Hi,


2014-05-26 1:23 GMT+02:00 Andrew Hundt <athundt@gmail.com>:


On Fri, May 23, 2014 at 4:47 PM, Adam Wulkiewicz <adam.wulkiewicz@gmail.com> wrote:
Andrew Hundt wrote:
I was hoping to find out a bit about the similarities and differences in capability between R-tree and an octomap, which is a bit like a volumetric or voxel base octree.

Octomap:
https://octomap.github.io/

Does anyone have thoughts on the use cases and overlapping advantages/disadvantages of an R-tree and octomap?

AFAIU it's an octree. The difference between an octree and rtree is that the first one partions space and stores the objects occupying some space in a node, and the second one gathers some close objects together and encloses them in nodes.

I think that from a user-point of view all space-indexes could allow doing the same things, not only those two.

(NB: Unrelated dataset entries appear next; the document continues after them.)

(* ===== verification/MetricClientSpec.v ===== *)
(** * MetricClientSpec: what the metric client provider promises

    Theorems about every interleaving of the code of [MetricClient]: each
    request that [PutMetrics] was given is in one place (with its caller, in the
    vector, in a call of the cloud, or finished), so it is finished at most
    once; the vector stays below [kMetricsBatchSize] metrics; the count that
    [Stop] waits for is the number of the calls.  The runs at the end show what
    goes wrong around [Run] and [Stop]. *)

From S2P Require Import Prelude ExecResult Utils Threads Timers MetricCloud MetricClient.

Local Open Scope string_scope.
Local Open Scope list_scope.
Local Open Scope Z_scope.

Definition number_of_metrics (v : list Context) : Z :=
  foldr (λ c n, zlen (metrics (context_request c)) + n) 0 v.

Lemma number_of_metrics_app v w : number_of_metrics (v ++ w) = number_of_metrics v + number_of_metrics w.
Proof.
  induction v as [|c v IH]; [done|]. change (zlen (metrics (context_request c)) + number_of_metrics (v ++ w) =
    zlen (metrics (context_request c)) + number_of_metrics v + number_of_metrics w). lia.
Qed.

Lemma number_of_metrics_nonneg v : 0 ≤ number_of_metrics v.
Proof.
  induction v as [|c v IH]; [done|]. change (0 ≤ zlen (metrics (context_request c)) + number_of_metrics v).
  lia.
Qed.

Section spec.
Context `{!MetricCloud} (options : MetricBatchingOptions).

Since octomap is used in robotics to store measurements from various 3D point-sample-based sensors it probably only allows to store Points. But since it's specialized, it may be somehow optimized to work well with some of the algorithms used in robotics/SLAM like the Iterative Closest Point algorithm which AFAIK is used in 3D SLAM.


It does have optimizations to allow stuff like ray casting (tracing). Also I believe that instead of storing an actual point and the value of the sensor data at that point in a node, typically I believe just the sensor data value is stored there since the node represents a region of space. This makes it possible to do ray casting through the volume, which wouldn't be as effective with a simple point based model.

Perhaps with the R-tree the way to get similar functionality would be to place an appropriate geometry like a box circle or perhaps an ellipse in an appropriate region, then use segment queries to simulate something like ray tracing. 

Box regions aligned WRT a grid corresponding to the lowest level of the octree could be stored in the Rtree, this way the same effect could be achieved.

Ray queries are possible in the R-tree, they're even experimentally supported in the Boost.Geometry rtree. E.g. see: https://github.com/boostorg/geometry/blob/develop/index/example/benchmark_experimental.cpp but it should also be available in the release 1.55. They're called path queries because Segments and LineStrings can be passed as an argument.
This functionality isn't officially released yet because:
1. It gives correct results only in the cartesian CS
2. I'm not sure if this shouldn't be replaced by some more general user-defined nearest predicate

Btw, why is the ray query needed? Wouldn't a spatial query be enough to get the sample's corresponding voxel to update it?
Or maybe the closest voxel must be updated because on the obstacles' edges samples distances may be noisy?
 

I'm not sure how performance would compare, and I haven't tested it. It may vary a lot based on how sparse/dense the data is and the number of entries. I would hypothetically expect the octomap to have an advantage as density increases since with fixed voxels repeated entries at the same location would affect confidence levels rather than increasing the total amount of data stored. Perhaps there would also be a similar way to elide data with R-trees as well and thus mitigate that possible source of performance differences.

Yes, as I wrote above, the R-tree could be used to always store Boxes of a grid of the lowest level of the quadtree - voxels. Since the R-tree is an index and its interface doesn't allow the modification of the stored values, voxels geometrical data (Box) should be stored with some ID, and voxels data should be stored in some container outside the R-tree. Or some custom updating visitor could be used for this, but this is not officially supported.
 
 

Did you check it out? E.g. did you do some benchmarking?


I know others who do actually use octomap and if I recall correctly the performance is reasonably good but could improve for situations with millions of data points, although I don't have more specific data.


Thanks for sharing this. It would be interesting to see how the R-tree performs in such use-case.